**AIM OF THE TASK:** Using the records below, transcribe word for word the stretch from the line that contains "(** Learners are" through the line that contains "nodes := model_nodes;", both end lines included, and nothing else.

**RECORDS TO PROCESS:**
++++++++++++++++++++

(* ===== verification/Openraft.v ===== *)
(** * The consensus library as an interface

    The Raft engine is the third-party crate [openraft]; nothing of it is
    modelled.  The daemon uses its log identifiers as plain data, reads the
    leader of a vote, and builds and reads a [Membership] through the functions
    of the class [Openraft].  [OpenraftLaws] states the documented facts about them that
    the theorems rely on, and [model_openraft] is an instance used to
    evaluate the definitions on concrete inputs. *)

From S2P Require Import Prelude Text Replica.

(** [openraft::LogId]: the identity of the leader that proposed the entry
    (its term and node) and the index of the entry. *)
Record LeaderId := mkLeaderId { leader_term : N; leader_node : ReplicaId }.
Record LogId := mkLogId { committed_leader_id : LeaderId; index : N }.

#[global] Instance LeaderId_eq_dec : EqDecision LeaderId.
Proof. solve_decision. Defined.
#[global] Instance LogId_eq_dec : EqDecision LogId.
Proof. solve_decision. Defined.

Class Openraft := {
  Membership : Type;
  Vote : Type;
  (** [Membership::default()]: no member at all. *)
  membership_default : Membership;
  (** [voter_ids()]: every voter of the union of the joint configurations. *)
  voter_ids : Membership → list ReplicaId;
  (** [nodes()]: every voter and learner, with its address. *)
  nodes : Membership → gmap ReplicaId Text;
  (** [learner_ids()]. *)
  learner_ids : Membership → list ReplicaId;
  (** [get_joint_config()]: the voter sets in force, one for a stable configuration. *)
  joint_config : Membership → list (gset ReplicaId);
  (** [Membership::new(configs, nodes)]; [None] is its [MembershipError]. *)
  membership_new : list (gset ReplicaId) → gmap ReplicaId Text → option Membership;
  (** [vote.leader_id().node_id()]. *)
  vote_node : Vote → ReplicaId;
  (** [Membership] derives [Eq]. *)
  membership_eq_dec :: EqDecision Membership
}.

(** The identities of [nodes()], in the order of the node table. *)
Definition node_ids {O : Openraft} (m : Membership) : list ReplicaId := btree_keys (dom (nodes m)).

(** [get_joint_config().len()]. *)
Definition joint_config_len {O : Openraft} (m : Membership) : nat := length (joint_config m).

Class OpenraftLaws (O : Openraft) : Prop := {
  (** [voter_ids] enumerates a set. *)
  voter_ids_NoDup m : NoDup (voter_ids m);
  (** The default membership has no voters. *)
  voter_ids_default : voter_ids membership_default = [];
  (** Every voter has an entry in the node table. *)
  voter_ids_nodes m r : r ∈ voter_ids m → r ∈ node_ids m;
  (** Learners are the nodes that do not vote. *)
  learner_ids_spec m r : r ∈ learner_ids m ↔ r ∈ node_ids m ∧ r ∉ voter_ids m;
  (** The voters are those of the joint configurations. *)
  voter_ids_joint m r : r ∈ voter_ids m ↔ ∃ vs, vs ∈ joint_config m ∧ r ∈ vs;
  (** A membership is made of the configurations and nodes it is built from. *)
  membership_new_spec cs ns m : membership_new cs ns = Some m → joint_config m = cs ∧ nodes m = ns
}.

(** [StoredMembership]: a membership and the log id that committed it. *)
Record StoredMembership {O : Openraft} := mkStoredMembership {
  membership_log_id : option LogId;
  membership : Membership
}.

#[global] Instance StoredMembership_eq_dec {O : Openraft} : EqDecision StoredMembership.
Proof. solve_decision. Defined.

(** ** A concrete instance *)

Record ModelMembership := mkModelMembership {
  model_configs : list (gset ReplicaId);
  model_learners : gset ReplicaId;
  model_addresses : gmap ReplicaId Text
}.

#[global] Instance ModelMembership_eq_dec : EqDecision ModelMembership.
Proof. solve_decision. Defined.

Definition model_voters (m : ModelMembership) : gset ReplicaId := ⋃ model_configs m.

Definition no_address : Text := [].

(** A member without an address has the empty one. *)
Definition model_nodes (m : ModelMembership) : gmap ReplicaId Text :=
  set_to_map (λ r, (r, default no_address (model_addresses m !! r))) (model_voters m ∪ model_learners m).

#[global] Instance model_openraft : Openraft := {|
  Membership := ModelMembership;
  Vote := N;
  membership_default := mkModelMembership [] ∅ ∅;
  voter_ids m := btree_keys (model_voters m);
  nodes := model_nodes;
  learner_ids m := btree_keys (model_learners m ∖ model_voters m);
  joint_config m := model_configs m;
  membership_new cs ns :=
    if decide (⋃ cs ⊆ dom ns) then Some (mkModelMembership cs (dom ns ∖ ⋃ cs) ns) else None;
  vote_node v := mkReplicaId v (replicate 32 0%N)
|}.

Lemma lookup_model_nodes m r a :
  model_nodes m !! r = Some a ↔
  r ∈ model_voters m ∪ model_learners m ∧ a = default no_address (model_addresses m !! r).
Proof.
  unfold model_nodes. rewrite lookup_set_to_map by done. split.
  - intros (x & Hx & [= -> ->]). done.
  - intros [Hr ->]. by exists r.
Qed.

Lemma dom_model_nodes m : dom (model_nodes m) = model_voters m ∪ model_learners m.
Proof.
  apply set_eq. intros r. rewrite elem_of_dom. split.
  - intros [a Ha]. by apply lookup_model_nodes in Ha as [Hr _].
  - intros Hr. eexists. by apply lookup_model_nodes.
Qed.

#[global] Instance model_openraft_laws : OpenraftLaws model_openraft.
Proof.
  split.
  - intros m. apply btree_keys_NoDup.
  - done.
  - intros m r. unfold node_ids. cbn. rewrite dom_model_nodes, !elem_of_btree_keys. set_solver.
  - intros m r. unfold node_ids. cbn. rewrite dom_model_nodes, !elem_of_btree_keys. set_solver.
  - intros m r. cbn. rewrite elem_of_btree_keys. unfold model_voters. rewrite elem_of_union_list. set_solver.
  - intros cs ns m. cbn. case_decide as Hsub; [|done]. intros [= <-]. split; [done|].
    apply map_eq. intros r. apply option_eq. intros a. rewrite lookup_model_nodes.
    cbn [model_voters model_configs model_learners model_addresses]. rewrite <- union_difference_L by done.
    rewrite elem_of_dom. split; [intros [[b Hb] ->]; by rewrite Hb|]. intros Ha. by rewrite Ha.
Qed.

++++++++++++++++++++

**EXERCISE OUTPUT:**
  (** Learners are the nodes that do not vote. *)
  learner_ids_spec m r : r ∈ learner_ids m ↔ r ∈ node_ids m ∧ r ∉ voter_ids m;
  (** The voters are those of the joint configurations. *)
  voter_ids_joint m r : r ∈ voter_ids m ↔ ∃ vs, vs ∈ joint_config m ∧ r ∈ vs;
  (** A membership is made of the configurations and nodes it is built from. *)
  membership_new_spec cs ns m : membership_new cs ns = Some m → joint_config m = cs ∧ nodes m = ns
}.

(** [StoredMembership]: a membership and the log id that committed it. *)
Record StoredMembership {O : Openraft} := mkStoredMembership {
  membership_log_id : option LogId;
  membership : Membership
}.

#[global] Instance StoredMembership_eq_dec {O : Openraft} : EqDecision StoredMembership.
Proof. solve_decision. Defined.

(** ** A concrete instance *)

Record ModelMembership := mkModelMembership {
  model_configs : list (gset ReplicaId);
  model_learners : gset ReplicaId;
  model_addresses : gmap ReplicaId Text
}.

#[global] Instance ModelMembership_eq_dec : EqDecision ModelMembership.
Proof. solve_decision. Defined.

Definition model_voters (m : ModelMembership) : gset ReplicaId := ⋃ model_configs m.

Definition no_address : Text := [].

(** A member without an address has the empty one. *)
Definition model_nodes (m : ModelMembership) : gmap ReplicaId Text :=
  set_to_map (λ r, (r, default no_address (model_addresses m !! r))) (model_voters m ∪ model_learners m).

#[global] Instance model_openraft : Openraft := {|
  Membership := ModelMembership;
  Vote := N;
  membership_default := mkModelMembership [] ∅ ∅;
  voter_ids m := btree_keys (model_voters m);
  nodes := model_nodes;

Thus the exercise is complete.